___ RECORD SET

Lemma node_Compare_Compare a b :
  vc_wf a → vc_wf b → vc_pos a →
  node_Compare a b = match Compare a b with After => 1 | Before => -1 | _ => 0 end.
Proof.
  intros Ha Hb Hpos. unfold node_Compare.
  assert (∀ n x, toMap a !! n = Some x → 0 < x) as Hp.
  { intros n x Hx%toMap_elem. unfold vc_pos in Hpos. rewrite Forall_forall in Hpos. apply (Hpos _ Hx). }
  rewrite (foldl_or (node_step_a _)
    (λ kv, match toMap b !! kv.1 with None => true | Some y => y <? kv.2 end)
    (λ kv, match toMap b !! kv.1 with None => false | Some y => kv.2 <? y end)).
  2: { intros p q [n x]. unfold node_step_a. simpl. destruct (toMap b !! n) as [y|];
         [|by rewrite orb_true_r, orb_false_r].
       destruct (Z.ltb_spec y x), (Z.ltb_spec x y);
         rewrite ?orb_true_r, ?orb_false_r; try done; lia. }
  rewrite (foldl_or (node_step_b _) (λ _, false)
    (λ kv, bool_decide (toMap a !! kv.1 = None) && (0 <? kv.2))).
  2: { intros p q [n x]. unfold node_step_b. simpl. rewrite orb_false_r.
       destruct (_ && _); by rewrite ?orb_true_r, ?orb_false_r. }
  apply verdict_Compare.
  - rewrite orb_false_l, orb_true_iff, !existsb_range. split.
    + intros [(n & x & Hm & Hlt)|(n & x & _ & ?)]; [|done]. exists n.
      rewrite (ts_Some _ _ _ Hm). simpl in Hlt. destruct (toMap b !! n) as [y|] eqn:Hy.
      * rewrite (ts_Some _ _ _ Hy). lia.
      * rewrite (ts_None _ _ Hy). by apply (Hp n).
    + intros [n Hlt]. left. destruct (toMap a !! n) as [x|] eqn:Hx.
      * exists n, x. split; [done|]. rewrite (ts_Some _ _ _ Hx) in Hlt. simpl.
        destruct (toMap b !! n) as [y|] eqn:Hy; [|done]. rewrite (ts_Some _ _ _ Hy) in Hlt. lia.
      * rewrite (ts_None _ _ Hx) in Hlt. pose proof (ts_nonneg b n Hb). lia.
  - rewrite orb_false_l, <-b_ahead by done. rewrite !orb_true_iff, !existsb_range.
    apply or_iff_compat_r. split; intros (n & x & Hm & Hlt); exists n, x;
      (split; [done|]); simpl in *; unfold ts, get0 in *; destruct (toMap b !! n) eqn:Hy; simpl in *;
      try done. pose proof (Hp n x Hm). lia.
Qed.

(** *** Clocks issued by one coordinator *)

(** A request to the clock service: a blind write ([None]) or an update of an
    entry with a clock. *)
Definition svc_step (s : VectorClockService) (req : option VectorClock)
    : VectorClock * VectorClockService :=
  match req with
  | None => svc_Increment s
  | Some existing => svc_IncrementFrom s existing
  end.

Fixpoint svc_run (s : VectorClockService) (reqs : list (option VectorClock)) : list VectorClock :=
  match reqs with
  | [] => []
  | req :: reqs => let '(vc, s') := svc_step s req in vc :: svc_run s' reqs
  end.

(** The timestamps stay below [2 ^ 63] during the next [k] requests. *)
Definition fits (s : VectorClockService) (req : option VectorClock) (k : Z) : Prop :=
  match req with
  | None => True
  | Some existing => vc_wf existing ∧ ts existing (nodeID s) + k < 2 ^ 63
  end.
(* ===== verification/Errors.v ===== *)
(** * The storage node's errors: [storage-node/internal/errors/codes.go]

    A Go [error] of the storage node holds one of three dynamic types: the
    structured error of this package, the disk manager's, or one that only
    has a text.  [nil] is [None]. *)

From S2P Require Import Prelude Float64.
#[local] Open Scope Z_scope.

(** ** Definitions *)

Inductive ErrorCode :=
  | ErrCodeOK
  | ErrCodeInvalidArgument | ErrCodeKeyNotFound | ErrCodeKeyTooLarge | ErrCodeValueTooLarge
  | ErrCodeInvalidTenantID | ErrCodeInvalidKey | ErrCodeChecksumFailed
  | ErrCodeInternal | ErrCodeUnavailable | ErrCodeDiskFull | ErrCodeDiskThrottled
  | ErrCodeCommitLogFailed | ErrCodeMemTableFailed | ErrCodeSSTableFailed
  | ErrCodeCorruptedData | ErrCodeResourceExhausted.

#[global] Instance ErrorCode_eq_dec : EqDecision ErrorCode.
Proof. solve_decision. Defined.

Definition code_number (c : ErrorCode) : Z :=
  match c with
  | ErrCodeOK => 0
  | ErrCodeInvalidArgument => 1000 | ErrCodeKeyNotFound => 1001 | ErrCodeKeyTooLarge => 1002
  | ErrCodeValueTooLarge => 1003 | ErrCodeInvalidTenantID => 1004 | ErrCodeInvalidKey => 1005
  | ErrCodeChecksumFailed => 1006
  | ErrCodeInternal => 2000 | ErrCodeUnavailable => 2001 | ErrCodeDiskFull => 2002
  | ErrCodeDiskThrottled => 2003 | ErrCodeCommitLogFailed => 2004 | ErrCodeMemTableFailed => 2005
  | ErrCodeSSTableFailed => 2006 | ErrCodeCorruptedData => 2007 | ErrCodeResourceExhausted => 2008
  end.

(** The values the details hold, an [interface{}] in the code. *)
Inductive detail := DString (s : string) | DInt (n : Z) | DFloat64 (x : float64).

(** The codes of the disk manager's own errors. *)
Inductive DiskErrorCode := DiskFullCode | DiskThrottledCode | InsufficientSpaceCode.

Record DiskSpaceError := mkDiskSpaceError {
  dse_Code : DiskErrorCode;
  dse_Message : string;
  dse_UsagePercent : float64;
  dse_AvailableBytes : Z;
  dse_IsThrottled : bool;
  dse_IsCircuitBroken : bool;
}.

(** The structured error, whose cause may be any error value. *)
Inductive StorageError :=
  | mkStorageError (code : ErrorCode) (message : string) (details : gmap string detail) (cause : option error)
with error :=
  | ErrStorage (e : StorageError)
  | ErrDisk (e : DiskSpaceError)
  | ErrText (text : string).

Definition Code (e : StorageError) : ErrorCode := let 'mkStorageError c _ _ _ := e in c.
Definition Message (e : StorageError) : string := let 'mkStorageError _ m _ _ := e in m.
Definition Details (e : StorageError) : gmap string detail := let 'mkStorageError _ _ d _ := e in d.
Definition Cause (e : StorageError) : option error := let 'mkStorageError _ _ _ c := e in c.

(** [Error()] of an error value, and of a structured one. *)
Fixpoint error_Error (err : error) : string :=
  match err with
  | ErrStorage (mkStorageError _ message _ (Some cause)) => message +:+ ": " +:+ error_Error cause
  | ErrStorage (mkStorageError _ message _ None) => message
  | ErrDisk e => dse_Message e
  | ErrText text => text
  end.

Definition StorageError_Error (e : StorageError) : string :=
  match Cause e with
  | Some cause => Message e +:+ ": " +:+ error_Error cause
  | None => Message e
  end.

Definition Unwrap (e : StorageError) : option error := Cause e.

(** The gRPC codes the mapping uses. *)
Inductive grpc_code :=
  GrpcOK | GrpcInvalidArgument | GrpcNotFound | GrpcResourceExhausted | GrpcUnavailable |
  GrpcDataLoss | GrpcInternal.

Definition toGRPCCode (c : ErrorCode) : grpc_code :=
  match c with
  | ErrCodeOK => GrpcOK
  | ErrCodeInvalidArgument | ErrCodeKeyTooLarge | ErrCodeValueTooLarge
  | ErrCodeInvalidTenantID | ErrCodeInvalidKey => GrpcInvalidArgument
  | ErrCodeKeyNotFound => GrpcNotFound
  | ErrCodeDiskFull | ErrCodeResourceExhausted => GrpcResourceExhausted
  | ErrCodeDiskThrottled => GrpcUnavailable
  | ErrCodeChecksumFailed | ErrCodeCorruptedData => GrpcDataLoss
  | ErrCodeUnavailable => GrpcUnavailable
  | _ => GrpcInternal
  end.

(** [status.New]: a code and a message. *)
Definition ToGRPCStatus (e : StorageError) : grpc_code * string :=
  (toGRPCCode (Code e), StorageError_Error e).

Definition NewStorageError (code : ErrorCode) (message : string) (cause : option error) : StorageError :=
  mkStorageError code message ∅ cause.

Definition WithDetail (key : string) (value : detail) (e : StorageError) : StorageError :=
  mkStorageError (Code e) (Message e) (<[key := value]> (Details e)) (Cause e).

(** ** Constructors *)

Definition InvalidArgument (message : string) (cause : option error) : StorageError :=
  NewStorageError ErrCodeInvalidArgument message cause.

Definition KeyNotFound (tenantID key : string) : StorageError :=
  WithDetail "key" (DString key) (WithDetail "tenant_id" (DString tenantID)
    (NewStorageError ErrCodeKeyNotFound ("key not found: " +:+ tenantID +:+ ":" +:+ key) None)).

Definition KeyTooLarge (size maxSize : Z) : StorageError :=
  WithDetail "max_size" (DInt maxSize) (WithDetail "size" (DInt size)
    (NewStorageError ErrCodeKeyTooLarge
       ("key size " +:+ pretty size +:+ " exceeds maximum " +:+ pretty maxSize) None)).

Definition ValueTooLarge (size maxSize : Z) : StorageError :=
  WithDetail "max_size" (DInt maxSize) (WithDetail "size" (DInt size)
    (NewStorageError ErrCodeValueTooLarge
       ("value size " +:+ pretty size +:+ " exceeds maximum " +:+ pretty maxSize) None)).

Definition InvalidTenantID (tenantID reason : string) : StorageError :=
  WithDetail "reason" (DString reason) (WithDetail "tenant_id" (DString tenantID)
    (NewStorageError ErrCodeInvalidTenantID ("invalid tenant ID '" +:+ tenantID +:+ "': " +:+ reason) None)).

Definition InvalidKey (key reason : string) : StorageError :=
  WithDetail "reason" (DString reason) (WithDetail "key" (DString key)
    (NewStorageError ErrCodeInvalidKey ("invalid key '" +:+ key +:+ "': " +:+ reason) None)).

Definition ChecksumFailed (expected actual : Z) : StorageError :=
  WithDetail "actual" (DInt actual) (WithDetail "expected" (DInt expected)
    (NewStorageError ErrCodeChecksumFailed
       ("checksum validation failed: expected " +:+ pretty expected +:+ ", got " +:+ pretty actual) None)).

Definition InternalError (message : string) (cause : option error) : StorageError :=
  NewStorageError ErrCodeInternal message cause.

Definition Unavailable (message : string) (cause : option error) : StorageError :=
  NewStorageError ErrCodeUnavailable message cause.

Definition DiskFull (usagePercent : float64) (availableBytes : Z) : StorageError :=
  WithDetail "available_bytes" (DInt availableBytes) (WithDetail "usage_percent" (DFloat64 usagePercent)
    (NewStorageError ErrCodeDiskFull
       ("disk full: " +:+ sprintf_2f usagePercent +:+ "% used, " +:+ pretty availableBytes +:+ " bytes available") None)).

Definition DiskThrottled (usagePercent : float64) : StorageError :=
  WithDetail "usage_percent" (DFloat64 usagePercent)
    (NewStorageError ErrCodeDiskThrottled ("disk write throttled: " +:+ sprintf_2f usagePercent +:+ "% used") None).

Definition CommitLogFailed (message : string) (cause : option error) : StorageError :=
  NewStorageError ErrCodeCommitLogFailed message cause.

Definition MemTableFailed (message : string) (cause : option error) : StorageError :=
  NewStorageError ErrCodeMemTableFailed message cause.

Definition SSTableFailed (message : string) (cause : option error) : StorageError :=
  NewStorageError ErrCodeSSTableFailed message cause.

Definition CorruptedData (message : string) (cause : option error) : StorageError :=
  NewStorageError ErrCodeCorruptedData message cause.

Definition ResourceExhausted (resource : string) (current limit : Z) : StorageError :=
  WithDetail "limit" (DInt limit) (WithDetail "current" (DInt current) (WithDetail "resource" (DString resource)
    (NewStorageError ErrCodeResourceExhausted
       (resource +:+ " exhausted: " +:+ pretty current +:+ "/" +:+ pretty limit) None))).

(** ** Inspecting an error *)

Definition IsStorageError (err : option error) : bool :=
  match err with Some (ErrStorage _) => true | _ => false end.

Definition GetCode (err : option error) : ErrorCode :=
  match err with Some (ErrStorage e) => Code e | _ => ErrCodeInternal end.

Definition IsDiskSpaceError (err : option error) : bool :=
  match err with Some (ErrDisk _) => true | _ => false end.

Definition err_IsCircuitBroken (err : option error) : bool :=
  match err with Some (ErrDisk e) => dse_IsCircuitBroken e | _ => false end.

______

### AIM OF THE TASK
Reproduce, word for word and in full, only the lines above that start at the line with "GrpcDataLoss | GrpcInternal." and run through the line with "Definition ToGRPCStatus (e", both ends included.

### SOLUTION BELOW
  GrpcDataLoss | GrpcInternal.

Definition toGRPCCode (c : ErrorCode) : grpc_code :=
  match c with
  | ErrCodeOK => GrpcOK
  | ErrCodeInvalidArgument | ErrCodeKeyTooLarge | ErrCodeValueTooLarge
  | ErrCodeInvalidTenantID | ErrCodeInvalidKey => GrpcInvalidArgument
  | ErrCodeKeyNotFound => GrpcNotFound
  | ErrCodeDiskFull | ErrCodeResourceExhausted => GrpcResourceExhausted
  | ErrCodeDiskThrottled => GrpcUnavailable
  | ErrCodeChecksumFailed | ErrCodeCorruptedData => GrpcDataLoss
  | ErrCodeUnavailable => GrpcUnavailable
  | _ => GrpcInternal
  end.

(** [status.New]: a code and a message. *)
Definition ToGRPCStatus (e : StorageError) : grpc_code * string :=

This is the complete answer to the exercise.